Belgrano permite combinar historia, gastronomía, espacios verdes y cultura sin salir del mismo barrio. En pocas cuadras aparecen dos casas museo, una iglesia circular, una feria artesanal, las Barrancas y uno de los polos gastronómicos más visitados de Buenos Aires.
La mayoría de los primeros lugares de esta guía pueden conocerse caminando desde la estación Juramento de la línea D o desde Belgrano C.
La Plaza Manuel Belgrano funciona como punto de partida para recorrer el casco histórico del barrio.
Frente a ella se encuentra la Parroquia Inmaculada Concepción, conocida como La Redonda por su particular estructura circular. Fue inaugurada en 1878 y su diseño está inspirado en el Panteón de Roma.
La visita interior debe respetar las ceremonias y actividades religiosas.
Durante los fines de semana y feriados, la plaza recibe una feria con trabajos en cuero, madera, metal, cerámica, tejido, vitrofusión y otros materiales.
La feria nació en 1984 y permite sumar un paseo corto antes o después de visitar los museos cercanos.
El museo funciona en una antigua casona y conserva pinturas, esculturas, muebles y objetos de arte español.
Uno de sus espacios más especiales es el jardín andaluz, escondido detrás de la fachada sobre la avenida Juramento.
A pocos metros se encuentra el edificio que fue sede provisoria del Gobierno nacional durante el siglo XIX.
La colección aborda la vida de Domingo Faustino Sarmiento, Nicolás Avellaneda y la historia política y educativa argentina.
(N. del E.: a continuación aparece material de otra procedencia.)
(** Calls other than of [Thread::Fork], [Thread::Thread] and [Finish]. *)
Definition stays (o : op) : Prop := match o with OpNew _ | OpFork _ | OpFinish => False | _ => True end.

#[export] Instance stays_dec o : Decision (stays o).
Proof. destruct o; simpl; apply _. Defined.

Lemma exec_op_shape o s s' b : stays o -> level s = IntOn -> exec_op o s = Ok (s', b) ->
  shape s' = (if b then shape s else with_stack (currentThread s) (blocked o) (shape s)) /\ grows s s'.
Proof.
  intros Ho Hl. destruct o as [i|i|l|l|c [l|]|c l|c l| |t|t|]; try done; cbn [exec_op blocked].
  - intros H%P_shape. by rewrite Hl in H.
  - by apply runs_keeps, keeps_V.
  - intros H%Acquire_shape. by rewrite Hl in H.
  - by apply runs_keeps, keeps_Release.
  - intros [_ H]%Wait_shape. by rewrite Hl in H.
  - intros [Hb H]%Wait_shape. destruct b; [done|]. by destruct Hb.
  - by apply runs_keeps, keeps_Signal.
  - by apply runs_keeps, keeps_Broadcast.
  - intros H%Yield_shape. by rewrite Hl in H.
Qed.

Lemma New_shape t s s' b : exec_op (OpNew t) s = Ok (s', b) ->
  shape s' = with_stack t [] (shape s) /\ grows s s' /\ b = true.
Proof.
  cbn [exec_op]. sys_run. intros [= <- <-]. split_and!; [|by split|done].
  unfold shape, with_stack, stacks. simpl. by rewrite fmap_insert.
Qed.

Lemma Fork_shape t s s' b : exec_op (OpFork t) s = Ok (s', b) ->
  shape s' = with_stack t [FRoot] (shape s) /\ grows s s' /\ b = true.
Proof.
  cbn [exec_op]. unfold Fork. intros (s1 & ? & H & [= -> <-])%sbind_Ok.
  apply sbind_Ok in H as (s2 & ? & (E & _ & ?)%set_frames_shape & Hr). rewrite <-E.
  assert (keeps (old <- SetLevel IntOff;; ReadyToRun t;;; SetLevel old;;; sret tt)) as Hk by keeps_tac.
  apply Hk in Hr as (-> & _ & ?). split_and!; [done|by etransitivity|done].
Qed.

Lemma Finish_shape s s' b : exec_op OpFinish s = Ok (s', b) ->
  shape s' = mkShape (<[currentThread s := [FFinish]]> (stacks s)) (Some (currentThread s)) /\ grows s s' /\ b = false.
Proof.
  cbn [exec_op]. unfold Finish. intros (s1 & ? & H & [= -> <-])%sbind_Ok.
  apply sbind_Ok in H as (s2 & ? & H1 & H). revert H1. unfold SetLevel. sys_run. intros [= <- _].
  apply sbind_Ok in H as (s2 & s3 & [= <- <-] & H).
  apply sbind_Ok in H as (s2 & ? & [= <- _] & [-> Hg]%Sleep_shape). split_and!; [done| |done].
  etransitivity; [|exact Hg]. by split.
Qed.

(** ** Resumption *)

(** What the routine a thread is suspended in waits for. *)
Inductive waits := NoWait | WaitLock (l : lid) | WaitSem (i : sid) | WaitEnd.

Definition waits_for (fs : list frame) : waits :=
  match last fs with
  | Some (FP i _) => WaitSem i
  | Some (FAcquire l _ | FWait l _ | FWaitEnd l _) => WaitLock l
  | Some FFinish => WaitEnd
  | _ => NoWait
  end.

(** [k] keeps the shape and returns [true]. *)
Definition ends (k : K bool) : Prop := forall s s' b, k s = Ok (s', b) -> b = true /\ shape s' = shape s /\ grows s s'.

Lemma ends_true : ends (sret true).
Proof. by intros s s' b [= -> <-]. Qed.
Lemma ends_SetLevel lv : ends (SetLevel lv ;;; sret true).
Proof. intros s s' b (s1 & ? & (E & _ & ?)%keeps_SetLevel & [= -> <-])%sbind_Ok. done. Qed.

Lemma runs_then (m k : K bool) fs s s' b :
  (forall s' b, m s = Ok (s', b) ->
    shape s' = (if b then shape s else with_stack (currentThread s) fs (shape s)) /\ grows s s') ->
  ends k -> (done <- m ;; if done : bool then k else sret false) s = Ok (s', b) ->
  shape s' = (if b then shape s else with_stack (currentThread s) fs (shape s)) /\ grows s s'.
Proof.
  intros Hm Hk (s1 & [] & [E ?]%Hm & H2)%sbind_Ok.
  - apply Hk in H2 as (-> & -> & ?). split; [done|by etransitivity].
  - revert H2. by intros [= -> <-].
Qed.

Lemma ends_runs (m k : K bool) : ends m -> ends k -> ends (done <- m ;; if done : bool then k else sret false).
Proof.
  intros Hm Hk s s' b (s1 & c & (-> & E & ?)%Hm & (-> & -> & ?)%Hk)%sbind_Ok.
  split_and!; [done|done|by etransitivity].
Qed.

Lemma run_frames_shape s0 t fs s s' b :
  suspended s0 t fs -> run_frames fs s = Ok (s', b) ->
  exists fs', waits_for fs' = waits_for fs /\
    shape s' = (if b then shape s else with_stack (currentThread s) fs' (shape s)) /\ grows s s'.
Proof.
  assert (forall m : K bool, ends m -> run_frames fs s = Ok (s', b) ->
    run_frames fs = (done <- m ;; if done : bool then run_frames [] else sret false) ->
    exists fs', waits_for fs' = waits_for fs /\
      shape s' = (if b then shape s else with_stack (currentThread s) fs' (shape s)) /\ grows s s') as Hend.
  { intros m Hm H E. rewrite E in H. apply ends_runs in H as (-> & ? & ?); [by exists fs|done|apply ends_true]. }
  intros Hs H. destruct Hs as [| |i|l|l|l].
  - apply (Hend _ (ends_SetLevel IntOn) H eq_refl).
  - apply (Hend _ (ends_SetLevel IntOn) H eq_refl).
  - exists [FP i IntOn]. split; [done|]. cbn [run_frames] in H.
    eapply runs_then; [apply runs_P_loop|apply ends_true|exact H].
  - apply (Hend _ (ends_SetLevel IntOn) H eq_refl).
  - assert (ends (run_frames [FAcquire l IntOff; FWaitEnd l IntOn])) as He.
    { cbn [run_frames]. repeat apply ends_runs; try apply ends_SetLevel. apply ends_true. }
    apply He in H as (-> & ? & ?). by exists [FWaitEnd l IntOn].
  - exists [FAcquire l (level s); FWaitEnd l IntOn]. split; [done|]. cbn [run_frames] in H.
    eapply runs_then; [|apply ends_true|exact H]. intros s1 c H1.
    eapply runs_then; [|apply ends_SetLevel|exact H1]. apply Acquire_shape.
Qed.

(** The finished thread, if any, is deleted. *)
Definition reap (h : Shape) : Shape :=
  match sh_destroyed h with None => h | Some d => mkShape (delete d (sh_stacks h)) None end.

Lemma destroy_shape s s' a : destroy_finished s = Ok (s', a) ->
  shape s' = reap (shape s) /\ threadToBeDestroyed s <> Some (currentThread s) /\
  currentThread s' = currentThread s /\ grows s s'.
Proof.
  unfold destroy_finished, reap. sys_run. simpl. destruct (threadToBeDestroyed s) as [d|] eqn:Hd.
  - unfold ASSERT. case_bool_decide; [|done]. intros [= <- _]. split_and!; [|congruence|done|by split].
    unfold shape, stacks. simpl. by rewrite fmap_delete.
  - intros [= <- _]. by split_and!.
Qed.

Lemma resume_shape s th s' b : threads s !! currentThread s = Some th ->
  suspended s (currentThread s) (frames th) -> resume s = Ok (s', b) ->
  exists h fs', (h = shape s \/ h = reap (shape s) /\ threadToBeDestroyed s <> Some (currentThread s)) /\
    waits_for fs' = (if b then NoWait else waits_for (frames th)) /\
    shape s' = with_stack (currentThread s) fs' h /\ grows s s'.
Proof.
  intros Ht Hs. unfold resume. intros (s1 & t & [= <- <-] & H)%sbind_Ok.
  apply sbind_Ok in H as (s1 & th' & H1 & H). revert H1. unfold thread_at. sys_run. rewrite Ht. intros [= <- <-].
  apply sbind_Ok in H as (s1 & ? & (E1 & E1' & G1)%set_frames_shape & H).
  apply sbind_Ok in H as (s2 & ? & H2 & H3).
  apply (run_frames_shape s (currentThread s)) in H3 as (fs' & Hw & E3 & G3); [|done].
  set (t := currentThread s) in *.
  assert (exists h, (h = shape s \/ h = reap (shape s) /\ threadToBeDestroyed s <> Some t) /\
    shape s2 = with_stack t [] h /\ currentThread s2 = t /\ grows s1 s2) as (h & Hh & E2 & E2' & G2).
  { destruct (frames th) as [|[] k]; try (revert H2; intros [= <- _]; exists (shape s); split_and!; [by left|done|done|done]).
    all: apply destroy_shape in H2 as (E & Hne & E' & G); rewrite E1' in *.
    all: assert (threadToBeDestroyed s1 = threadToBeDestroyed s) as Hd
           by (change (sh_destroyed (shape s1) = sh_destroyed (shape s)); by rewrite E1); rewrite Hd in Hne.
    all: exists (reap (shape s)); split_and!; [by right| |done|done].
    all: rewrite E, E1; unfold reap, with_stack; simpl.
    all: destruct (threadToBeDestroyed s) as [d|] eqn:Hd2; simpl; [|by rewrite Hd2].
    all: f_equal; rewrite delete_insert_ne; [done|congruence]. }
  exists h, (if b then [] else fs'). split_and!; [done|by destruct b| |by repeat (etransitivity; [eassumption|])].
  rewrite E3, E2, E2'. destruct b; [done|]. unfold with_stack. simpl. by rewrite insert_insert_eq.
Qed.

(** ** Program texts

    A routine is a transition system over program points [PC], which carry the
    arguments and local variables: a call of a kernel routine, a stretch of
    plain code on the data [D] the monitor protects, or the return. Nothing
    runs between the beginning and the end of plain code: a thread gives up the
    processor, and interrupts are taken, in calls and between stretches. *)

Inductive action (D PC : Type) :=
  | Sync (o : op) (next : PC)
  | Plain (f : D -> res (D * PC))
  | Return.
Arguments Sync {D PC}.
Arguments Plain {D PC}.
Arguments Return {D PC}.

(** [entry]: where callers start. [env]: what the device does on its own, and
    the clock. [irq]: the device's interrupt, when one is due; its handler ends
    with [V] on [m_sem]. *)
Class Monitor (D PC : Type) := {
  m_lock : lid;
  m_sem : sid;
  m_cond : cid;
  code : PC -> action D PC;
  entry : PC -> Prop;
  env : D -> D -> Prop;
  irq : D -> option D
}.

Record MState (D PC : Type) := mkMState {
  m_sys : Sys;
  m_view : View;
  m_data : D;
  m_pc : gmap tid PC
}.
Arguments mkMState {D PC}.
Arguments m_sys {D PC}.
Arguments m_view {D PC}.
Arguments m_data {D PC}.
Arguments m_pc {D PC}.

Section Machine.
Context {D PC : Type} `{M : !Monitor D PC}.

(** The constructor of the monitor's lock leaves [threadWithPossession] as its
    memory was: [garbage]. Calls by code outside of the monitor do not use its
    objects, and no thread is allocated at the address in [garbage]. *)
Definition foreign (garbage : option tid) (o : op) : Prop :=
  match o with
  | OpP i | OpV i => i <> m_sem
  | OpAcquire l | OpRelease l => l <> m_lock
  | OpWait c l | OpSignal c l | OpBroadcast c l => c <> m_cond /\ l <> Some m_lock
  | OpNew t => garbage <> Some t
  | _ => True
  end.

Inductive mstep (garbage : option tid) : MState D PC -> MState D PC -> Prop :=
  | m_outside o s s' b v d m :
      in_client s -> m !! currentThread s = None -> foreign garbage o -> op_ok s o -> exec_op o s = Ok (s', b) ->
      mstep garbage (mkMState s v d m) (mkMState s' (view_call (currentThread s) o b v) d m)
  | m_preempt s s' b v d m :
      in_client s -> exec_op OpYield s = Ok (s', b) ->
      mstep garbage (mkMState s v d m) (mkMState s' v d m)
  | m_resume s s' b v d m th :
      idle s = false -> threads s !! currentThread s = Some th -> frames th <> [] -> resume s = Ok (s', b) ->
      mstep garbage (mkMState s v d m) (mkMState s' (view_return (currentThread s) (frames th) b v) d m)
  | m_wake s s' v d m :
      idle s = true -> dispatch s = Ok (s', tt) ->
      mstep garbage (mkMState s v d m) (mkMState s' v d m)
  | m_other_irq i s s' v d m :
      in_client s \/ idle s = true -> i <> m_sem -> is_Some (sems s !! i) -> handler_V i s = Ok (s', tt) ->
      mstep garbage (mkMState s v d m) (mkMState s' (add_credit i 1 v) d m)
  | m_irq s s' v d d' m :
      in_client s \/ idle s = true -> irq d = Some d' -> handler_V m_sem s = Ok (s', tt) ->
      mstep garbage (mkMState s v d m) (mkMState s' (add_credit m_sem 1 v) d' m)
  | m_env s v d d' m : env d d' -> mstep garbage (mkMState s v d m) (mkMState s v d' m)
  | m_new_sem i n s v d m :
      in_client s -> sems s !! i = None -> 0 <= n < 2 ^ 31 ->
      mstep garbage (mkMState s v d m)
        (mkMState (set_sems (<[i := Semaphore_new n]> (sems s)) s) (new_credit i n v) d m)
  | m_new_lock l g s v d m :
      in_client s -> locks s !! l = None ->
      mstep garbage (mkMState s v d m) (mkMState (set_locks (<[l := Lock_new g]> (locks s)) s) (add_stale g l v) d m)
  | m_new_cond c g s v d m :
      in_client s -> conds s !! c = None ->
      mstep garbage (mkMState s v d m) (mkMState (set_conds (<[c := Condition_new g]> (conds s)) s) v d m)
  | m_enter pc s v d m :
      in_client s -> m !! currentThread s = None -> entry pc ->
      mstep garbage (mkMState s v d m) (mkMState s v d (<[currentThread s := pc]> m))
  | m_call o next pc s s' b v d m :
      in_client s -> m !! currentThread s = Some pc -> code pc = Sync o next -> exec_op o s = Ok (s', b) ->
      mstep garbage (mkMState s v d m)
        (mkMState s' (view_call (currentThread s) o b v) d (<[currentThread s := next]> m))
  | m_plain f next pc s v d d' m :
      in_client s -> m !! currentThread s = Some pc -> code pc = Plain f -> f d = Ok (d', next) ->
      mstep garbage (mkMState s v d m) (mkMState s v d' (<[currentThread s := next]> m))
  | m_return pc s v d m :
      in_client s -> m !! currentThread s = Some pc -> code pc = Return ->
      mstep garbage (mkMState s v d m) (mkMState s v d (delete (currentThread s) m)).

(** The main thread has made the monitor's objects: [garbage] and [gwait] are
    what the constructors of its lock and its condition left. *)
Definition mstart (main : tid) (garbage : option tid) (gwait : option lid) (d : D) : MState D PC :=
  mkMState
    (mkSys main false [] IntOn None {[ main := mkThread RUNNING [] ]}
       {[ m_sem := Semaphore_new 0 ]} {[ m_lock := Lock_new garbage ]} {[ m_cond := Condition_new gwait ]})
    (add_stale garbage m_lock (mkView ∅ {[ m_sem := 0 ]} ∅)) d ∅.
También conserva mobiliario, documentos y una biblioteca.
El Mercado Belgrano combina puestos tradicionales de productos frescos con restaurantes, cafeterías y mesas compartidas.
Es una buena parada para desayunar, almorzar o comprar productos antes de continuar el recorrido.
Esta casona neocolonial fue el hogar y taller del escultor Rogelio Yrurtia y de la pintora Lía Correa Morales.
Además de las esculturas, pinturas y objetos personales, conserva un jardín diseñado como parte integral de la vivienda.
Las Barrancas ocupan varias manzanas verdes frente a la estación Belgrano C.
El parque posee más de 60 especies vegetales, senderos, esculturas y una réplica de la Estatua de la Libertad realizada por Frédéric Bartholdi, autor de la obra original de Nueva York.
El arco de Arribeños marca la entrada tradicional al Barrio Chino. En sus calles se concentran supermercados, bazares, restaurantes, casas de té y comercios especializados.
El paseo se extendió debajo del viaducto ferroviario mediante Vía Viva, un corredor con locales gastronómicos, mesas al aire libre y baños.
El templo fue inaugurado en 1997 y pertenece a una organización internacional vinculada con el budismo humanista.
Cuenta con altar, salas de meditación, aulas, salón de té y espacios donde se desarrollan cursos y actividades. La visita debe realizarse con respeto y evitando interrumpir ceremonias.
Junto al Río de la Plata se encuentra este espacio dedicado a las víctimas del terrorismo de Estado.
El recorrido incluye el Monumento, esculturas contemporáneas, exposiciones y una vista abierta del río.
Una ruta posible comienza en Plaza Manuel Belgrano y continúa por La Redonda, el Museo Larreta, el Museo Sarmiento y el Mercado Belgrano.
Desde allí se puede caminar hacia la Casa de Yrurtia, bajar hasta las Barrancas y terminar comiendo en el Barrio Chino.
El Parque de la Memoria se encuentra más alejado. Conviene visitarlo como una segunda parte del paseo utilizando transporte público, bicicleta o auto.
Las Barrancas, el Barrio Chino, la feria artesanal, el Museo Sarmiento, la Casa de Yrurtia y el Parque de la Memoria tienen acceso gratuito.
Juramento, de la línea D, es la más práctica para visitar el casco histórico, los museos y el Mercado Belgrano.
El circuito central puede realizarse en cuatro o cinco horas. Para sumar el Parque de la Memoria conviene reservar una jornada completa.
Los sábados, domingos y feriados permiten sumar la feria artesanal. Para recorrer los museos con mayor tranquilidad, puede convenir un día de semana.